(Provided data Opens)

(* ===== verification/Iterator.v ===== *)
(** * The iterator protocol

    The interface [PyIterator] every chunker is proved against: a state
    type and its [__next__].  On top of it: [py_list] (Python's [list(it)]
    with fuel), [yields] (a run of successful [next] calls, a labelled
    reflexive-transitive closure of the step), sticky exhaustion, the
    resumption theorem, termination by a measure ([Terminating]) and
    eventual exhaustion, the spec's resumable-iterator contract
    ([Denotes]: a valid state stands for the list it has still to produce)
    with its generic consequences, [_iter] on an object that is already an iterator,
    and two sources: [seq_iterator], which models what
    [_iter] returns for a list (its code is not under [src/], so it is
    modelled from the spec's contract), and [scripted], an arbitrary
    iterator object given by the outcomes of its successive calls. *)

From stdpp Require Import base list.
From Stdlib Require Import Lia.
From S2P Require Import Prelude.

(** [__next__] of an iterator whose whole state (its [__dict__]) is [St].
    [BaseItertool] gives every subclass [__iter__ = self], so the object
    is its own iterator and this one method is the protocol. *)
Class PyIterator (St A : Type) := py_next : PyM St A.
Arguments py_next {St A _} _.

(** Prepending produced elements to the outcome of the rest of a run. *)
Definition prepend {St A} (xs : list A) (o : res (list A) * St) : res (list A) * St :=
  match o with
  | (Ok l, s) => (Ok (xs ++ l), s)
  | (Raise e, s) => (Raise e, s)
  end.

Section protocol.
Context {St A : Type} `{!PyIterator St A}.

(** [list(it)]: call [next] until [StopIteration]; any other exception
    propagates and the partial list is lost.  [None] is "out of fuel". *)
Fixpoint py_list (fuel : nat) (s : St) : option (res (list A) * St) :=
  match fuel with
  | 0 => None
  | S f =>
      match py_next s with
      | (Ok x, s') => prepend [x] <$> py_list f s'
      | (Raise StopIteration, s') => Some (Ok [], s')
      | (Raise e, s') => Some (Raise e, s')
      end
  end.

(** [yields s xs s']: starting from [s], [length xs] calls of [next]
    return the elements of [xs] in order and leave the state [s']. *)
Inductive yields : St -> list A -> St -> Prop :=
| yields_nil s : yields s [] s
| yields_cons s x s' xs s'' :
    py_next s = (Ok x, s') -> yields s' xs s'' -> yields s (x :: xs) s''.

(** [reachable s0 s]: some sequence of [next] calls, whatever each
    returned, leads from [s0] to [s]. *)
Inductive reachable (s0 : St) : St -> Prop :=
| reach_init : reachable s0 s0
| reach_step s r s' : reachable s0 s -> py_next s = (r, s') -> reachable s0 s'.

(** Exhaustion that is permanent: [next] raises [StopIteration] and
    leaves the state as it was. *)
Definition exhausted (s : St) : Prop := py_next s = (Raise StopIteration, s).

Lemma prepend_app (xs ys : list A) (o : res (list A) * St) :
  prepend xs (prepend ys o) = prepend (xs ++ ys) o.
Proof. destruct o as [[] ?]; simpl; by rewrite ?app_assoc. Qed.

Lemma prepend_nil (o : res (list A) * St) : prepend [] o = o.
Proof. by destruct o as [[] ?]. Qed.

Lemma yields_app_inv s xs ys s'' :
  yields s (xs ++ ys) s'' -> exists s', yields s xs s' /\ yields s' ys s''.
Proof.
  revert s. induction xs as [|x xs IH]; intros s H; simpl in *; [by eexists; split; [constructor|]|].
  inversion H as [|? ? s1 ? ? Hn Hy]; subst.
  destruct (IH _ Hy) as (s' & H1 & H2). exists s'. split; [econstructor|]; done.
Qed.

(** Resumption: the state after a run of [next] calls determines all
    the rest of the output.  Listing the iterator from the start gives the
    elements already produced followed by what listing from the captured
    state gives.  This is what makes a pickled snapshot of the state (its
    [__dict__]) resume where the original would have continued. *)
Theorem py_list_resume s xs s' fuel :
  yields s xs s' ->
  py_list (length xs + fuel) s = prepend xs <$> py_list fuel s'.
Proof.
  induction 1 as [s|s x s' xs s'' Hnext _ IH]; simpl.
  - by destruct (py_list fuel s) as [o|]; simpl; rewrite ?prepend_nil.
  - rewrite Hnext, IH. destruct (py_list fuel s'') as [o|]; simpl; [|done].
    by rewrite prepend_app.
Qed.
End protocol.

(** ** Termination and eventual exhaustion *)

(** The state after [k] calls of [next], whatever each returned. *)
Fixpoint py_advance {St A} `{!PyIterator St A} (k : nat) (s : St) : St :=
  match k with
  | 0 => s
  | S k' => py_advance k' (py_next (A := A) s).2
  end.

(** The termination argument of an iterator: a measure that no call of
    [next] increases and every successful call decreases. *)
Class Terminating (St A : Type) `{!PyIterator St A} := {
  measure : St -> nat;
  measure_step s r s' : py_next s = (r, s') -> measure s' <= measure s;
  measure_ok s x s' : py_next s = (Ok x, s') -> measure s' < measure s
}.

Section termination.
Context {St A : Type} `{!PyIterator St A} `{!Terminating St A}.

(** [list(it)] returns within [measure s + 1] calls. *)
Lemma py_list_terminates fuel (s : St) :
  measure s < fuel -> exists o, py_list fuel s = Some o.
Proof.
  revert s. induction fuel as [|fuel IH]; intros s Hm; [lia|]. simpl.
  destruct (py_next s) as [[x|[]] s'] eqn:E; [|by eexists..].
  destruct (IH s') as [o ->]; [pose proof (measure_ok _ _ _ E); lia|]. by eexists.
Qed.

Lemma py_advance_exhausted_stable k (s : St) :
  exhausted (A := A) s -> py_advance (A := A) k s = s.
Proof. intros Hex. induction k as [|k IH]; simpl; [done|]. by rewrite Hex. Qed.

(** Eventual exhaustion: if along an invariant [P] every exception
    leaves the iterator exhausted for good, then after [measure s + 1]
    calls it is exhausted. *)
Lemma py_advance_exhausted (P : St -> Prop) k (s : St) :
  (forall s r s', P s -> py_next s = (r, s') -> P s') ->
  (forall s e s', P s -> py_next s = (Raise e, s') -> exhausted (A := A) s') ->
  P s -> measure s < k -> exhausted (A := A) (py_advance (A := A) k s).
Proof.
  intros Hinv Hraise. revert s. induction k as [|k IH]; intros s Hs Hm; [lia|]. simpl.
  destruct (py_next s) as [[x|e] s'] eqn:E; simpl.
  - apply IH; [by eapply Hinv|]. pose proof (measure_ok _ _ _ E). lia.
  - pose proof (Hraise _ _ _ Hs E) as Hex. by rewrite py_advance_exhausted_stable.
Qed.
End termination.

(** ** Iterators that denote a list

    The spec's contract of a resumable iterator: a valid state stands for
    the list of elements it has still to produce.  [next] on a state that
    denotes [x :: l] returns [x] and leaves a valid state that denotes
    [l]; on a state that denotes [[]] it raises [StopIteration] and leaves
    a valid state that still denotes [[]] (it may move, as [partition]
    does when it drops a short chunk).  This is a functional refinement of
    the abstract list iterator: [denote] is the abstraction function. *)
Definition denotes_step {St A} `{!PyIterator St A} (valid : St -> Prop)
    (denote : St -> list A) (s : St) : Prop :=
  match denote s with
  | [] => exists s', py_next s = (Raise StopIteration, s') /\ valid s' /\ denote s' = []
  | x :: l => exists s', py_next s = (Ok x, s') /\ valid s' /\ denote s' = l
  end.

Class Denotes (St A : Type) `{!PyIterator St A} := {
  valid : St -> Prop;
  denote : St -> list A;
  denote_step s : valid s -> denotes_step valid denote s
}.

Section denotes.
Context {St A : Type} `{!PyIterator St A} `{!Denotes St A}.

(** A valid state produces its denotation and ends in a valid state
    that denotes nothing. *)
Lemma denotes_yields (s : St) :
  valid s -> exists s', yields s (denote s) s' /\ valid s' /\ denote s' = [].
Proof.
  remember (denote s) as l eqn:El. revert s El.
  induction l as [|x l IH]; intros s El Hs; [by exists s; split_and!; [constructor| |]|].
  pose proof (denote_step s Hs) as Hst. unfold denotes_step in Hst. rewrite <- El in Hst.
  destruct Hst as (s1 & Hn & Hv1 & Hd1).
  destruct (IH s1) as (s2 & Hy & Hv2 & Hd2); [done|done|].
  exists s2. split_and!; [econstructor|..]; done.
Qed.

(** [list()] of a valid state returns its denotation, within
    [length (denote s) + 1] calls. *)
Lemma denotes_py_list (s : St) fuel :
  valid s -> length (denote s) < fuel ->
  exists s', py_list fuel s = Some (Ok (denote s), s') /\ valid s' /\ denote s' = [].
Proof.
  intros Hs Hf. destruct (denotes_yields s Hs) as (s1 & Hy & Hv1 & Hd1).
  pose proof (denote_step s1 Hv1) as Hst. unfold denotes_step in Hst. rewrite Hd1 in Hst.
  destruct Hst as (s2 & Hn & Hv2 & Hd2).
  replace fuel with (length (denote s) + S (fuel - length (denote s) - 1)) by lia.
  rewrite (py_list_resume _ _ _ _ Hy). simpl. rewrite Hn. simpl.
  exists s2. by rewrite app_nil_r.
Qed.
End denotes.

#[export] Hint Constructors yields reachable : pyiter.
#[export] Hint Rewrite @prepend_app @prepend_nil : pyiter.

(** ** [_iter] on a list

    The iterator object the dispatch helper builds for a sequence: the
    sequence and a position (the fields of its [__dict__]).  [__next__]
    returns the element at the position and advances it, or raises
    [StopIteration] once the position is past the end. *)
Module SeqIter.
Record seq_iterator (A : Type) := mk_seq_iterator {
  _sequence : list A;
  _position : nat
}.
Arguments mk_seq_iterator {A} _ _.
Arguments _sequence {A} _.
Arguments _position {A} _.

Definition seq_iterator_next {A} : PyM (seq_iterator A) A :=
  fun it =>
    match _sequence it !! _position it with
    | Some x => (Ok x, mk_seq_iterator (_sequence it) (S (_position it)))
    | None => (Raise StopIteration, it)
    end.

#[export] Instance seq_iterator_iter {A} : PyIterator (seq_iterator A) A :=
  seq_iterator_next.

(** [_iter(seq)] for a list. *)
Definition _iter {A} (xs : list A) : seq_iterator A := mk_seq_iterator xs 0.

Section seq_iterator_facts.
Context {A : Type}.
Implicit Types (xs : list A).

Lemma py_next_seq (it : seq_iterator A) : py_next it = seq_iterator_next it.
Proof. reflexivity. Qed.

Lemma seq_iterator_next_in xs i x :
  xs !! i = Some x ->
  py_next (mk_seq_iterator xs i) = (Ok x, mk_seq_iterator xs (S i)).
Proof. intros H. rewrite py_next_seq. unfold seq_iterator_next. simpl. by rewrite H. Qed.

(** Past the end, the list iterator is exhausted for good. *)
Lemma seq_iterator_exhausted xs i :
  length xs <= i -> exhausted (mk_seq_iterator xs i).
Proof.
  intros H. unfold exhausted. rewrite py_next_seq. unfold seq_iterator_next.
  simpl. by rewrite lookup_ge_None_2.
Qed.

(** [k] calls from position [i] produce the next [k] elements. *)
Lemma seq_iterator_yields xs i k :
  i + k <= length xs ->
  yields (mk_seq_iterator xs i) (take k (drop i xs)) (mk_seq_iterator xs (i + k)).
Proof.
  revert i. induction k as [|k IH]; intros i Hk.
  - rewrite Nat.add_0_r. constructor.
  - destruct (lookup_lt_is_Some_2 xs i) as [x Hx]; [lia|].
    rewrite (drop_S _ x) by done. simpl.
    econstructor; [by apply seq_iterator_next_in|].
    replace (i + S k) with (S i + k) by lia. apply IH. lia.
Qed.

End seq_iterator_facts.

(** The list iterator terminates: the measure is what is left of the list. *)
#[export] Program Instance seq_iterator_terminating {A} : Terminating (seq_iterator A) A := {
  measure it := length (_sequence it) - _position it
}.
Next Obligation.
  intros A [xs i] r s'. rewrite py_next_seq. unfold seq_iterator_next. simpl.
  destruct (xs !! i); intros [= _ <-]; simpl; lia.
Qed.
Next Obligation.
  intros A [xs i] x s'. rewrite py_next_seq. unfold seq_iterator_next. simpl.
  destruct (xs !! i) eqn:E; intros [= _ <-]. simpl.
  apply lookup_lt_Some in E. lia.
Qed.
(** The list iterator denotes what is left of its list. *)
Lemma seq_iterator_denotes_step {A} (it : seq_iterator A) :
  denotes_step (fun _ => True) (fun it => drop (_position it) (_sequence it)) it.
Proof.
  destruct it as [xs i]. unfold denotes_step. simpl.
  destruct (xs !! i) as [x|] eqn:Hx.
  - rewrite (drop_S _ x) by done. exists (mk_seq_iterator xs (S i)).
    split_and!; [by apply seq_iterator_next_in|done|done].
  - pose proof (lookup_ge_None_1 _ _ Hx) as Hi. rewrite drop_ge by done.
    exists (mk_seq_iterator xs i). split_and!; [by apply seq_iterator_exhausted|done|].
    simpl. by apply drop_ge.
Qed.

#[export] Instance seq_iterator_denotes {A} : Denotes (seq_iterator A) A := {|
  valid _ := True;
  denote it := drop (_position it) (_sequence it);
  denote_step it _ := seq_iterator_denotes_step it
|}.
End SeqIter.

(** [_iter(obj)] for an object that is already an iterator of the package
    (a [BaseItertool]): the object itself, so wrapping twice changes
    nothing and the two owners share one state. *)
Definition _iter_itertool {St} (it : St) : St := it.

(** ** An arbitrary iterator object

    Python lets [__next__] do anything: [scripted] is an iterator given by
    the outcomes of its successive calls.  When the script runs out it
    raises [StopIteration].  A script may raise [StopIteration] and later
    return values again, as a Python iterator may. *)
Module Scripted.
Definition scripted (A : Type) := list (res A).

Definition scripted_next {A} : PyM (scripted A) A :=
  fun sc => match sc with
            | [] => (Raise StopIteration, [])
            | r :: sc' => (r, sc')
            end.

#[export] Instance scripted_iter {A} : PyIterator (scripted A) A := scripted_next.

(** A scripted iterator terminates: every call consumes the script. *)
#[export] Program Instance scripted_terminating {A} : Terminating (scripted A) A := {
  measure sc := length sc
}.
Next Obligation. intros A [|r sc] r' s'; simpl; intros [= _ <-]; simpl; lia. Qed.
Next Obligation. intros A [|r sc] x s'; simpl; intros [= _ <-]; simpl; lia. Qed.
(** A script of returned values only denotes those values. *)
Definition scripted_values {A} (sc : scripted A) : list A :=
  omap (fun r => match r with Ok x => Some x | Raise _ => None end) sc.

Lemma scripted_denotes_step {A} (sc : scripted A) :
  Forall (fun r => exists x, r = Ok x) sc ->
  denotes_step (Forall (fun r => exists x, r = Ok x)) scripted_values sc.
Proof.
  unfold denotes_step. destruct 1 as [|r sc [x ->] Hsc]; simpl.
  - by exists [].
  - by exists sc.
Qed.

#[export] Instance scripted_denotes {A} : Denotes (scripted A) A := {|
  valid := Forall (fun r => exists x, r = Ok x);
  denote := scripted_values;
  denote_step := scripted_denotes_step
|}.
End Scripted.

(Provided data Closes)

◆ Task brief: In the entries above, restate word for word the lines between the one holding "The iterator object" and the one holding "Lemma seq_iterator_next_in xs", inclusive, and nothing besides.

◆ Answer to this task:
    The iterator object the dispatch helper builds for a sequence: the
    sequence and a position (the fields of its [__dict__]).  [__next__]
    returns the element at the position and advances it, or raises
    [StopIteration] once the position is past the end. *)
Module SeqIter.
Record seq_iterator (A : Type) := mk_seq_iterator {
  _sequence : list A;
  _position : nat
}.
Arguments mk_seq_iterator {A} _ _.
Arguments _sequence {A} _.
Arguments _position {A} _.

Definition seq_iterator_next {A} : PyM (seq_iterator A) A :=
  fun it =>
    match _sequence it !! _position it with
    | Some x => (Ok x, mk_seq_iterator (_sequence it) (S (_position it)))
    | None => (Raise StopIteration, it)
    end.

#[export] Instance seq_iterator_iter {A} : PyIterator (seq_iterator A) A :=
  seq_iterator_next.

(** [_iter(seq)] for a list. *)
Definition _iter {A} (xs : list A) : seq_iterator A := mk_seq_iterator xs 0.

Section seq_iterator_facts.
Context {A : Type}.
Implicit Types (xs : list A).

Lemma py_next_seq (it : seq_iterator A) : py_next it = seq_iterator_next it.
Proof. reflexivity. Qed.

Lemma seq_iterator_next_in xs i x :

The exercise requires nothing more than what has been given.